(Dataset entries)
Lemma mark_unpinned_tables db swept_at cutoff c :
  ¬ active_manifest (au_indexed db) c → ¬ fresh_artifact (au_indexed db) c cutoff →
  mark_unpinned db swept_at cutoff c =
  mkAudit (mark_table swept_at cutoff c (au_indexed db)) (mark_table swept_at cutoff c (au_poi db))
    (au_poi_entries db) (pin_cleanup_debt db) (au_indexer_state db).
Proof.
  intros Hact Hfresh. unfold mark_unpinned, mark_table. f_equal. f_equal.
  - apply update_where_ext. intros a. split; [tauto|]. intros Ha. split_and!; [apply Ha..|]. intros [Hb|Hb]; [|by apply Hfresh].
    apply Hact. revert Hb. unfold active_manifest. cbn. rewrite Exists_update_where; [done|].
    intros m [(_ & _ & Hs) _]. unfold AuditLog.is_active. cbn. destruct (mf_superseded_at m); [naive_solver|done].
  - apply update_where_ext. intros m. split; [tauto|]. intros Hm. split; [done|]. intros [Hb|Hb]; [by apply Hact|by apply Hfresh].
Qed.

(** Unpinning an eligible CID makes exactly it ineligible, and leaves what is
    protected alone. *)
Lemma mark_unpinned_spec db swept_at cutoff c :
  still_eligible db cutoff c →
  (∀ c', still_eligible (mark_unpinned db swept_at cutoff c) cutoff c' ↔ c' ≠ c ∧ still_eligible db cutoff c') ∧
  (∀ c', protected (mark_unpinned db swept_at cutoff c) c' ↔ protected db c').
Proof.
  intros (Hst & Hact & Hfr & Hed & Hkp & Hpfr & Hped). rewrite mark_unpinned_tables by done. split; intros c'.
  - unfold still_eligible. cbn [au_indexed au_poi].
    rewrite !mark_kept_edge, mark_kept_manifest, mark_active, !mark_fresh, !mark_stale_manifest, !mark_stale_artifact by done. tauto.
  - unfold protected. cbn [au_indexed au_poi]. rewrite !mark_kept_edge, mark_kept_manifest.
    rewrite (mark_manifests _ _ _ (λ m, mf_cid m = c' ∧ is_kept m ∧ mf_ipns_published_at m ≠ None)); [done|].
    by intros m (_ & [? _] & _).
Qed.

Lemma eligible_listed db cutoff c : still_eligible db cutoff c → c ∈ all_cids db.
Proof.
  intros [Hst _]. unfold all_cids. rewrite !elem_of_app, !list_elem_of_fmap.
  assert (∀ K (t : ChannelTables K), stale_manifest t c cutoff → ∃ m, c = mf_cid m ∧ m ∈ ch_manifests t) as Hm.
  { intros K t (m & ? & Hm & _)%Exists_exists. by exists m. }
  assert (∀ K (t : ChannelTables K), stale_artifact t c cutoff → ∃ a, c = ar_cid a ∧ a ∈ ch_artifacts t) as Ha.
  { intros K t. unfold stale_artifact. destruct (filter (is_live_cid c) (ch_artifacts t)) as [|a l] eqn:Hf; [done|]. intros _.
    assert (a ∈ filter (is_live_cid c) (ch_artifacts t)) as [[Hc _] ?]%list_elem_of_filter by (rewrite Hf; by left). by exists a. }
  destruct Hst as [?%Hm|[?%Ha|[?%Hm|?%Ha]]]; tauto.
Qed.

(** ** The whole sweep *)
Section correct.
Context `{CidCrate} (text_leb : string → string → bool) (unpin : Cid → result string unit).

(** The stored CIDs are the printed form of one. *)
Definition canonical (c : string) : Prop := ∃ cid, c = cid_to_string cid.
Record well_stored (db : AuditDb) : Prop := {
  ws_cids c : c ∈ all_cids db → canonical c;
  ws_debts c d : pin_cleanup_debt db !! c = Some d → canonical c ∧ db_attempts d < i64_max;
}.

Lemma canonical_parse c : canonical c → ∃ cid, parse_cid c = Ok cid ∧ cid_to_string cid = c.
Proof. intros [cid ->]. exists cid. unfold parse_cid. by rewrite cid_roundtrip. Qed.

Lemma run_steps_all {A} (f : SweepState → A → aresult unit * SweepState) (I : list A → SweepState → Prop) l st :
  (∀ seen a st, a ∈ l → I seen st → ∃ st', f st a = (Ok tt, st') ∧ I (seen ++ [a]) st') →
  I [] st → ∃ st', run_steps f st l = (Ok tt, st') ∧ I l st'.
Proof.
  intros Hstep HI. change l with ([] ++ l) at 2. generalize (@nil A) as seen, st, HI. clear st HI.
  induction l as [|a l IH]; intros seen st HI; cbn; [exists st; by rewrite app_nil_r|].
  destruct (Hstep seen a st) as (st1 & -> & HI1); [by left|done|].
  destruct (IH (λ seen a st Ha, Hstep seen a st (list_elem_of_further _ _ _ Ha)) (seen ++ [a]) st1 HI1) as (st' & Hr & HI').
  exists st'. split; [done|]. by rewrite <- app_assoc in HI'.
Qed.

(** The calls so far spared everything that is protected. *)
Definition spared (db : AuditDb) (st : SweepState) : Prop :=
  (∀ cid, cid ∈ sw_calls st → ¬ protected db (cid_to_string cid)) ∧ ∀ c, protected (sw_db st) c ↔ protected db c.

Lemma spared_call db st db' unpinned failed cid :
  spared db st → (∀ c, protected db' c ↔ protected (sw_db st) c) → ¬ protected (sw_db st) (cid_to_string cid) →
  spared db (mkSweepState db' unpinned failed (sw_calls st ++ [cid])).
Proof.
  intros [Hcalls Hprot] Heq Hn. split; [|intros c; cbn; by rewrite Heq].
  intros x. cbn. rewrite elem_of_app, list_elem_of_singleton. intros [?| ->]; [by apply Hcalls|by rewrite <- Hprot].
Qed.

- Task goal -
Using the entries above, output exactly the lines between the line holding "by intros m (_ & [? _] & _)." and the line holding "Hm & _)%Exists_exists.", end lines included, and nothing more.

- Solution below -
    by intros m (_ & [? _] & _).
Qed.

Lemma eligible_listed db cutoff c : still_eligible db cutoff c → c ∈ all_cids db.
Proof.
  intros [Hst _]. unfold all_cids. rewrite !elem_of_app, !list_elem_of_fmap.
  assert (∀ K (t : ChannelTables K), stale_manifest t c cutoff → ∃ m, c = mf_cid m ∧ m ∈ ch_manifests t) as Hm.
  { intros K t (m & ? & Hm & _)%Exists_exists. by exists m. }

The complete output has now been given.